Затем, уже обсудив все детали поездки, они минут пять умиротворенно целовались над пустыми чашками…
…после чего она объявила, что все-таки нет, никуда с ним не поедет:
– А вдруг я столкнусь там с Фридрихом? Елена таскается с ним на всякую музыкальную… – И вовремя запнулась – значит, собиралась нечто сказануть: музыкальную чушь? музыкальную хрень? Да уж, сейчас ей, бедняге, придется придерживать язык на кое-какие темы.
Леону следовало бы просто утащить ее в постель – ночной кенарь дневного перепоет. Но он устал, разозлился и, как это прежде бывало на допросах, от упорного сопротивления объекта повел себя еще мягче: надо захомутать эту кобылку; хватит, натанцевались.
– Ты не только столкнешься с ним, – скупо улыбаясь, совсем иначе улыбаясь, проговорил он. – Ты напишешь ему и напросишься в гости.
Она молча уставилась на эту улыбку. Так он смотрел на нее там, на острове, перед тем как заманить в лес. Испуганным шепотом спросила:
– Зачем?
У Леона в заначке имелось по крайней мере три убедительных ответа и три разных улыбки на подкладку, но, беззвучно рисуя губами слова, будто их кто-то мог подслушать, он сказал:
– Не знаю… – что было, во-первых, чистейшей правдой, а во-вторых, единственно верным в эту минуту ощущением и единственно родственным – ее внезапным птичьим перелетам.

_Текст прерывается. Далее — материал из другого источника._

(** * nuts-ml: the network wrapper and its pipeline adapters

  A shallow embedding of [nutsml/network.py] (the [Network] base class, the
  Lasagne and Keras wrappers, [TrainValNut], [PredictNut], [EvalNut]) and of
  the dataset splitter exercised by [tests/nutsml/test_common.py].

  Python objects are records, exceptions are a sum type, methods are
  functions in a state-and-exception monad over the receiver and the
  surrounding framework (weight files, model parameters, console). *)

From Stdlib Require Import ZArith List Bool Lia QArith Permutation.
From Stdlib Require Import Floats.SpecFloat Ascii.
From stdpp Require Import base gmap strings list pretty.

Local Open Scope string_scope.
Local Open Scope list_scope.
Local Open Scope Z_scope.

(** ** Python exceptions and results *)

Module Py.

Inductive exn :=
| NotImplementedError (msg : string)
| IndexError (msg : string)
| KeyError (msg : string)
| TypeError (msg : string)
| ValueError (msg : string)
| IOError (msg : string)
| RuntimeError (msg : string).

Inductive result (A : Type) :=
| Ok (a : A)
| Raise (e : exn).
Arguments Ok {A} a.
Arguments Raise {A} e.

Definition bind {A B} (r : result A) (k : A -> result B) : result B :=
  match r with
  | Ok a => k a
  | Raise e => Raise e
  end.

Definition is_ok {A} (r : result A) : bool :=
  match r with Ok _ => true | Raise _ => false end.

Definition is_not_implemented {A} (r : result A) : bool :=
  match r with Raise (NotImplementedError _) => true | _ => false end.

(** [for x in xs: f x], collecting the results; stops at the first raise. *)
Fixpoint mapM {A B} (f : A -> result B) (xs : list A) : result (list B) :=
  match xs with
  | [] => Ok []
  | x :: xs' => bind (f x) (fun y => bind (mapM f xs') (fun ys => Ok (y :: ys)))
  end.

(** Sequence indexing [xs[i]]: a negative index counts from the end. *)
Definition index {A} (xs : list A) (i : Z) : result A :=
  let n := Z.of_nat (length xs) in
  let j := if i <? 0 then n + i else i in
  if (j <? 0) || (n <=? j) then Raise (IndexError "index out of range")
  else match nth_error xs (Z.to_nat j) with
       | Some x => Ok x
       | None => Raise (IndexError "index out of range")
       end.

(** The slice [xs[:stop]]: a negative stop counts from the end, and both
    ends are clamped, so a slice never raises. *)
Definition slice_to {A} (xs : list A) (stop : Z) : list A :=
  let n := Z.of_nat (length xs) in
  let j := if stop <? 0 then Z.max 0 (n + stop) else Z.min stop n in
  firstn (Z.to_nat j) xs.

End Py.
Import Py.

(** ** Python floats

  A score is a Python [float], an IEEE 754 binary64 value.  [save_best]
  only compares scores and tests their truth value, so the specification
  type [spec_float] with its comparison is the whole model. *)

Module PyFloat.

Definition pyfloat := spec_float.

Definition is_binary64 (x : pyfloat) : bool := valid_binary 53 1024 x.

(** [x < y] and [x > y]; both are false as soon as one side is NaN. *)
Definition lt (x y : pyfloat) : bool := SFltb x y.
Definition gt (x y : pyfloat) : bool := SFltb y x.

(** [bool(x)]: a float is falsy exactly when it is [0.0] or [-0.0]. *)
Definition truthy (x : pyfloat) : bool := negb (SFeqb x (S754_zero false)).

(** [not o] for a value that is [None] or a float. *)
Definition not_ (o : option pyfloat) : bool :=
  match o with
  | None => true
  | Some x => negb (truthy x)
  end.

Ему не нужен был Фридрих. С Фридрихом, и очень скоро, разберутся другие. Гюнтер – вот за кем он охотился: неуловимый Гюнтер, племянник генерала Бахрама Махдави, вероятный секретный координатор по связям КСИРа с «Хизбаллой». В доме Фридриха возможен шанс выудить какие-то сведения о маленькой неприметной бухте, о частной почтенной яхте, чьей конечной целью будет Бейрутский порт… Именно в доме Фридриха могла их ожидать вольная. В сущности, в Лондон Леон ехал за выкупом. Он задумал этот обмен с конторой еще в тот день, когда Айя, сидя на его колене, подтвердила присутствие Гюнтера в Иерусалиме в день убийства старика-антиквара. Что ж, если на то пошло, мы не чураемся торга: я вам сынка, Гюнтера, или как там его еще зовут, а вы мне – покой и волю. То есть Айю. Конечно же, Айю.
– Воображаю, – она усмешливо тряхнула головой, – как мы сваливаемся туда прямо на день рождения Фридриха.
– А когда это? – встрепенулся Леон.
– На другой день после твоего концерта в Кембридже.
Леон вскочил и заметался по кухоньке, вылетел в коридор, встал в дверях спальни, уставился на Барышнин гобелен, словно пересчитывал, все ли пирожные в наличии или их уже слопал негодник-апаш. Нет, не все, не все пирожные он слопал, в радостном возбуждении буркнул Леон, кое-что оставил тебе на закуску.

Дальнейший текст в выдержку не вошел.